START Recorded information

Lemma execute_step_jobs a t p ch a' :
  jobs_inv a → ag_threads a !! t = Some p → executeRun_step t p ch a = Some a' → jobs_inv a'.
Proof.
  intros Hj Ht E. destruct p as [| | | | | |x|x|x|x| | |x| | | | | | | | | | |]; cbn [executeRun_step] in E; try discriminate E;
    destruct ch; slot_cbn E; try discriminate E; try (injection E as <-; jobs_move Hj Ht).
  - injection E as <-. eapply (jobs_become _ _ _ _ _ Hj Ht); [done..| |]; [intros y [= <-]; cbn; set_solver|].
    intros t' y _ Hl. cbn. apply (ji_dirs _ Hj) in Hl. set_solver.
  - injection E as <-. eapply (jobs_become _ _ _ _ _ Hj Ht); [done..|by intros ? [=]|].
    intros t' y _ Hl. cbn. apply (ji_dirs _ Hj) in Hl. set_solver.
  - injection E as <-. eapply (jobs_become _ _ _ _ _ Hj Ht); [done..|by intros ? [=]|].
    intros t' y Hne Hl. cbn. pose proof (ji_dirs _ Hj _ _ Hl) as Hin. apply elem_of_difference. split; [done|].
    intros Heq%elem_of_singleton. apply Hne. eapply (ji_one _ Hj t' t _ _ y x Hl Ht eq_refl eq_refl).
    unfold job_dir in Heq. by injection Heq.
  - destruct (free_mu a); [|discriminate E]. injection E as <-. by apply jobs_forgotten.
Qed.

Lemma executing_none a t p x : total executing a = 0 → ag_threads a !! t = Some p → exec_of p = Some x → False.
Proof.
  intros Hz Ht Hx. pose proof (sum_elem executing _ _ _ Ht) as Hle. unfold total in Hz. rewrite Hz in Hle.
  destruct p; cbn in *; try discriminate Hx; lia.
Qed.

Lemma sweep_step_jobs c a t p ch a' :
  agent_inv c a → jobs_inv a → ag_threads a !! t = Some p → sweep_step t p ch a = Some a' → jobs_inv a'.
Proof.
  intros Hi Hj Ht E.
  destruct p as [| | | | | | | | | | | | | | | | | | |l|l| |k|]; cbn [sweep_step] in E; try discriminate E;
    destruct ch; slot_cbn E; try discriminate E; try (injection E as <-; jobs_move Hj Ht).
  all: try (destruct (free_mu a); [|discriminate E]; destruct (nodeIsIdle a); injection E as <-; jobs_move Hj Ht).
  all: try (unfold lock_shared in E; destruct (ag_exclusive a); [discriminate E|]; injection E as <-; jobs_move Hj Ht).
  all: try (destruct l; discriminate E). all: try (destruct k; discriminate E).
  - destruct (ag_sweepMu a); [discriminate E|]. injection E as <-. jobs_move Hj Ht.
  - destruct (terminalRuntimeCandidates _ _); injection E as <-; jobs_move Hj Ht.
  - destruct l as [|d l]; injection E as <-; [jobs_move Hj Ht|].
    eapply (jobs_become _ _ _ _ _ Hj Ht); [done..|by intros ? [=]|]. intros t' y _ Hl. exfalso.
    eapply (executing_none a t' (Working y) y); [|done|done]. apply (ai_sweep c a Hi). by rewrite (ai_mu c a Hi t _ Ht I).
  - destruct l as [|d l]; [discriminate E|]. injection E as <-. jobs_move Hj Ht.
  - destruct k; injection E as <-; jobs_move Hj Ht.
Qed.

END Recorded information

◆ Brief: Both the first line of the records above and the line containing "all: try (destruct l;" are to be transcribed exactly, together with every line between them, and nothing else.

◆ Solution:
Lemma execute_step_jobs a t p ch a' :
  jobs_inv a → ag_threads a !! t = Some p → executeRun_step t p ch a = Some a' → jobs_inv a'.
Proof.
  intros Hj Ht E. destruct p as [| | | | | |x|x|x|x| | |x| | | | | | | | | | |]; cbn [executeRun_step] in E; try discriminate E;
    destruct ch; slot_cbn E; try discriminate E; try (injection E as <-; jobs_move Hj Ht).
  - injection E as <-. eapply (jobs_become _ _ _ _ _ Hj Ht); [done..| |]; [intros y [= <-]; cbn; set_solver|].
    intros t' y _ Hl. cbn. apply (ji_dirs _ Hj) in Hl. set_solver.
  - injection E as <-. eapply (jobs_become _ _ _ _ _ Hj Ht); [done..|by intros ? [=]|].
    intros t' y _ Hl. cbn. apply (ji_dirs _ Hj) in Hl. set_solver.
  - injection E as <-. eapply (jobs_become _ _ _ _ _ Hj Ht); [done..|by intros ? [=]|].
    intros t' y Hne Hl. cbn. pose proof (ji_dirs _ Hj _ _ Hl) as Hin. apply elem_of_difference. split; [done|].
    intros Heq%elem_of_singleton. apply Hne. eapply (ji_one _ Hj t' t _ _ y x Hl Ht eq_refl eq_refl).
    unfold job_dir in Heq. by injection Heq.
  - destruct (free_mu a); [|discriminate E]. injection E as <-. by apply jobs_forgotten.
Qed.

Lemma executing_none a t p x : total executing a = 0 → ag_threads a !! t = Some p → exec_of p = Some x → False.
Proof.
  intros Hz Ht Hx. pose proof (sum_elem executing _ _ _ Ht) as Hle. unfold total in Hz. rewrite Hz in Hle.
  destruct p; cbn in *; try discriminate Hx; lia.
Qed.

Lemma sweep_step_jobs c a t p ch a' :
  agent_inv c a → jobs_inv a → ag_threads a !! t = Some p → sweep_step t p ch a = Some a' → jobs_inv a'.
Proof.
  intros Hi Hj Ht E.
  destruct p as [| | | | | | | | | | | | | | | | | | |l|l| |k|]; cbn [sweep_step] in E; try discriminate E;
    destruct ch; slot_cbn E; try discriminate E; try (injection E as <-; jobs_move Hj Ht).
  all: try (destruct (free_mu a); [|discriminate E]; destruct (nodeIsIdle a); injection E as <-; jobs_move Hj Ht).
  all: try (unfold lock_shared in E; destruct (ag_exclusive a); [discriminate E|]; injection E as <-; jobs_move Hj Ht).
  all: try (destruct l; discriminate E). all: try (destruct k; discriminate E).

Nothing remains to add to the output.